Problem statement
With the line containing "intros Hinv Hu HJ Hhd Hd Hs" as the start and the line containing "destruct (safe_inv _ _ (riskFind_spec" as the end, transcribe that span of the entries below exactly, including both.

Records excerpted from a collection

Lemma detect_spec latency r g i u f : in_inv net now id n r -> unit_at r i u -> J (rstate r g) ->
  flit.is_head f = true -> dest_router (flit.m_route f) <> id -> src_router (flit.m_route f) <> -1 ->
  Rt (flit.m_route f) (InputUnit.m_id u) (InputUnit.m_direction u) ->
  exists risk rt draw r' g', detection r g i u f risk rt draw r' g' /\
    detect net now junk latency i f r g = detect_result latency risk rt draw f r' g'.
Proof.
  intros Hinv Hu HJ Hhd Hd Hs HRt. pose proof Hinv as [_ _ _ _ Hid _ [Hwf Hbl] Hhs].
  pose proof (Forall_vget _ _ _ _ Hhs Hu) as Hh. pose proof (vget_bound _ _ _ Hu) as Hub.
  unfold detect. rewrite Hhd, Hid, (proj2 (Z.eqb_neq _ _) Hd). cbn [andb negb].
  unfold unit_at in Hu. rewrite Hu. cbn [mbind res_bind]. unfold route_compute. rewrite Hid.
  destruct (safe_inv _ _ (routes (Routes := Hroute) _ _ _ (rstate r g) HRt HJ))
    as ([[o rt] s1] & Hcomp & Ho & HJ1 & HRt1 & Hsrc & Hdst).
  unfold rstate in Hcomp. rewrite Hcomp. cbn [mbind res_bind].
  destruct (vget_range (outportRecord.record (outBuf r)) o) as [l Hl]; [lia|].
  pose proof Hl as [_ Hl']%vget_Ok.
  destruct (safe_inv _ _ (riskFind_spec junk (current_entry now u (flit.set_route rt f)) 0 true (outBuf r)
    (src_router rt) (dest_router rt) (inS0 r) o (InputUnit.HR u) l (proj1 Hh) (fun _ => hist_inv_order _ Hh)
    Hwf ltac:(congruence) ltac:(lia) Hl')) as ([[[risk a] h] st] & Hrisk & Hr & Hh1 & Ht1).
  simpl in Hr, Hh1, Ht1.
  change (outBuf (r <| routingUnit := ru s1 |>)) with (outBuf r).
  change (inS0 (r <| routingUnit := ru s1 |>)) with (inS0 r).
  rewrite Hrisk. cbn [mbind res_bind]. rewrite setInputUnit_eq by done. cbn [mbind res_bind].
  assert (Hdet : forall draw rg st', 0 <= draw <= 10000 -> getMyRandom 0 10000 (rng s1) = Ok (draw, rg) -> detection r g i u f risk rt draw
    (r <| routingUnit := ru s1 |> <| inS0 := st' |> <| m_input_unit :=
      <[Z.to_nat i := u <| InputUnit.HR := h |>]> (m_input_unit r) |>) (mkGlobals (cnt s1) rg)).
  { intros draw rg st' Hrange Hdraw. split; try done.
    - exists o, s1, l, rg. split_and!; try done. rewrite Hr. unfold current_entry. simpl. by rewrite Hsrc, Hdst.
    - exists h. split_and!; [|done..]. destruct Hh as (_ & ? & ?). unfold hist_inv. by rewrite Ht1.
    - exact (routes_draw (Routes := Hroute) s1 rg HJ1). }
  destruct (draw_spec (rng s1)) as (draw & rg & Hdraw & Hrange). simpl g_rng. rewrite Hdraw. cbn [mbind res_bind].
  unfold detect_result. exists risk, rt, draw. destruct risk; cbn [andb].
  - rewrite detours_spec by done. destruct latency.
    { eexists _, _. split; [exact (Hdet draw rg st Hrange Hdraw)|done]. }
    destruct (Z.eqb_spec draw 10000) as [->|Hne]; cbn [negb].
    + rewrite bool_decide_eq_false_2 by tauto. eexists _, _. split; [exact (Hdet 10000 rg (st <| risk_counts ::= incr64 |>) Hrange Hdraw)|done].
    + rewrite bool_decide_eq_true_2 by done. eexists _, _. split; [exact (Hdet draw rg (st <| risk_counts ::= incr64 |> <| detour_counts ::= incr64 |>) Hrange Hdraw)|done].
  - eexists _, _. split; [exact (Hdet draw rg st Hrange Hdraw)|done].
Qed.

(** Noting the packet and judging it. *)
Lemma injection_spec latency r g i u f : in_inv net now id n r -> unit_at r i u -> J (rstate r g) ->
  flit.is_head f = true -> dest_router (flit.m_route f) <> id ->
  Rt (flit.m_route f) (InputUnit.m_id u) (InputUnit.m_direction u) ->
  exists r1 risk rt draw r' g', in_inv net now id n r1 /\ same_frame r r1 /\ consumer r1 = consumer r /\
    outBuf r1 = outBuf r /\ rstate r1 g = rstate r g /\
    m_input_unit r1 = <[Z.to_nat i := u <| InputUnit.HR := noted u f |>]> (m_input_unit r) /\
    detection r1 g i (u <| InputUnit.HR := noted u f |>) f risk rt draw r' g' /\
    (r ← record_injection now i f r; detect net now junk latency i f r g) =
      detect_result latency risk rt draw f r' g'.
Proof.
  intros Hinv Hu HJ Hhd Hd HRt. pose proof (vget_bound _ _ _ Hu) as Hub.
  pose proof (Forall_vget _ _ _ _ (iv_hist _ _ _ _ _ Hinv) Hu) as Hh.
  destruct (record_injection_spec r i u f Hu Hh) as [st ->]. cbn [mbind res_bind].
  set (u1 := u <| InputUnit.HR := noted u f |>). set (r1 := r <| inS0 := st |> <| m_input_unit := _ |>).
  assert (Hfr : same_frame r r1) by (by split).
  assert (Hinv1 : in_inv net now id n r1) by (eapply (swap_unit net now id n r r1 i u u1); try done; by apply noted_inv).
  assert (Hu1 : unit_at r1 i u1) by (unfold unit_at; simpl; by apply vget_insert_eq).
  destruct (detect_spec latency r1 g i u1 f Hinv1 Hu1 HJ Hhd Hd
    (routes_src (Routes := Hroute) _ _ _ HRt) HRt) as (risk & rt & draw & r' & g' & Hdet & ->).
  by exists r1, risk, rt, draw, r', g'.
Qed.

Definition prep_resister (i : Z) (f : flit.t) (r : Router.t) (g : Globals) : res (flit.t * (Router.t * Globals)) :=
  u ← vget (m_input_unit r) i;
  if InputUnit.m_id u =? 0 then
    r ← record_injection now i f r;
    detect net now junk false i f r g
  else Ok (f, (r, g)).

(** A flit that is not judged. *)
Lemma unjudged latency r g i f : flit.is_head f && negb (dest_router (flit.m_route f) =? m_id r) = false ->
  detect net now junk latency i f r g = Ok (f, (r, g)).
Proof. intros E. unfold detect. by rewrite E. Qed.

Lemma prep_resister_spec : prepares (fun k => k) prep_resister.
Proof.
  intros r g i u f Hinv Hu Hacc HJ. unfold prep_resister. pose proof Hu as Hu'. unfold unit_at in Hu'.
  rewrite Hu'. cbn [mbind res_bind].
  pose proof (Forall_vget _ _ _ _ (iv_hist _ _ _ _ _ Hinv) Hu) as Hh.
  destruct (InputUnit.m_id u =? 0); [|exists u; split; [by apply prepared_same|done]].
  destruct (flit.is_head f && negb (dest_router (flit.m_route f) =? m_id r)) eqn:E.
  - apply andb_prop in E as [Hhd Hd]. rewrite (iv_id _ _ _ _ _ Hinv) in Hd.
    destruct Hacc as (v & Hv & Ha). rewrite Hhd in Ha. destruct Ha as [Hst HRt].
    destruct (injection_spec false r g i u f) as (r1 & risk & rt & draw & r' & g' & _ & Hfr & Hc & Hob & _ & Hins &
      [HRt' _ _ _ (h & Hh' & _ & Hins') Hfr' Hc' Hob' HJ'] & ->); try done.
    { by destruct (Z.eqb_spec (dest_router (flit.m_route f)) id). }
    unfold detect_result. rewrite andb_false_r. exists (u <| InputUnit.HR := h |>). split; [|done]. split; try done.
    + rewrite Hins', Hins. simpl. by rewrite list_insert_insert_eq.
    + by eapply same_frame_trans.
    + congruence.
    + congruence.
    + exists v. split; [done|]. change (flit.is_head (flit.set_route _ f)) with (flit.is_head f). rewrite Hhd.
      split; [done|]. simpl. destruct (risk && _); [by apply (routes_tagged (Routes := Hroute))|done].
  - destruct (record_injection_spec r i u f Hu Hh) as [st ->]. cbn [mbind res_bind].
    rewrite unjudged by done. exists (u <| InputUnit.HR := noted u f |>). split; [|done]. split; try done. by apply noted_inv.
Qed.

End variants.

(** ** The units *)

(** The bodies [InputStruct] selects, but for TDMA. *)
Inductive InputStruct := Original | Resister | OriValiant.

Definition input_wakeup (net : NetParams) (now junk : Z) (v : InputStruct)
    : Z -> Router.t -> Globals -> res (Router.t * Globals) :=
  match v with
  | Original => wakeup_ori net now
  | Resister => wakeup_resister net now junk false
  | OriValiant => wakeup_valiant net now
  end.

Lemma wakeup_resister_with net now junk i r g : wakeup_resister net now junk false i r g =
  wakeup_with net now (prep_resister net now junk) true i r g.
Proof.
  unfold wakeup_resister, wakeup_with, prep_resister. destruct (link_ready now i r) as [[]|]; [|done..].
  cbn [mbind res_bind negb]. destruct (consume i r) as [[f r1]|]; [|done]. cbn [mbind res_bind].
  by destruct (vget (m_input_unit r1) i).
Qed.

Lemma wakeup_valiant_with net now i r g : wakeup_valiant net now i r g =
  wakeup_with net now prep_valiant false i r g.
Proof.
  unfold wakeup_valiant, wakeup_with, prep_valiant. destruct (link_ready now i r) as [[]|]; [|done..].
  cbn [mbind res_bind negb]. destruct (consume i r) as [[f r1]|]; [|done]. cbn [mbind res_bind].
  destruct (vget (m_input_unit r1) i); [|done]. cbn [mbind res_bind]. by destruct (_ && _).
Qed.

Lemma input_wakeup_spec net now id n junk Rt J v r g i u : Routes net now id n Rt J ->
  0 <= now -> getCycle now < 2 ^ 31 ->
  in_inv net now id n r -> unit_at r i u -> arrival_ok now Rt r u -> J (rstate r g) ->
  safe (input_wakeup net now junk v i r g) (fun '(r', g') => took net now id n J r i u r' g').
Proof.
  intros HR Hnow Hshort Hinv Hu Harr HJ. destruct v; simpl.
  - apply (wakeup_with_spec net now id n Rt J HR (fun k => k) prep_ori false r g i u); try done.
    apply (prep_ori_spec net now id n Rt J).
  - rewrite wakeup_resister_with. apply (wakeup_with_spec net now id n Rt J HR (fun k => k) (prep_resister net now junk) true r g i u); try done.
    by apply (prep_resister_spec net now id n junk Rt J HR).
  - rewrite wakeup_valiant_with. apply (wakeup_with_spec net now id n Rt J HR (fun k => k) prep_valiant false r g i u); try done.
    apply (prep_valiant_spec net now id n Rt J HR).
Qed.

Result of this exercise
  intros Hinv Hu HJ Hhd Hd Hs HRt. pose proof Hinv as [_ _ _ _ Hid _ [Hwf Hbl] Hhs].
  pose proof (Forall_vget _ _ _ _ Hhs Hu) as Hh. pose proof (vget_bound _ _ _ Hu) as Hub.
  unfold detect. rewrite Hhd, Hid, (proj2 (Z.eqb_neq _ _) Hd). cbn [andb negb].
  unfold unit_at in Hu. rewrite Hu. cbn [mbind res_bind]. unfold route_compute. rewrite Hid.
  destruct (safe_inv _ _ (routes (Routes := Hroute) _ _ _ (rstate r g) HRt HJ))
    as ([[o rt] s1] & Hcomp & Ho & HJ1 & HRt1 & Hsrc & Hdst).
  unfold rstate in Hcomp. rewrite Hcomp. cbn [mbind res_bind].
  destruct (vget_range (outportRecord.record (outBuf r)) o) as [l Hl]; [lia|].
  pose proof Hl as [_ Hl']%vget_Ok.
  destruct (safe_inv _ _ (riskFind_spec junk (current_entry now u (flit.set_route rt f)) 0 true (outBuf r)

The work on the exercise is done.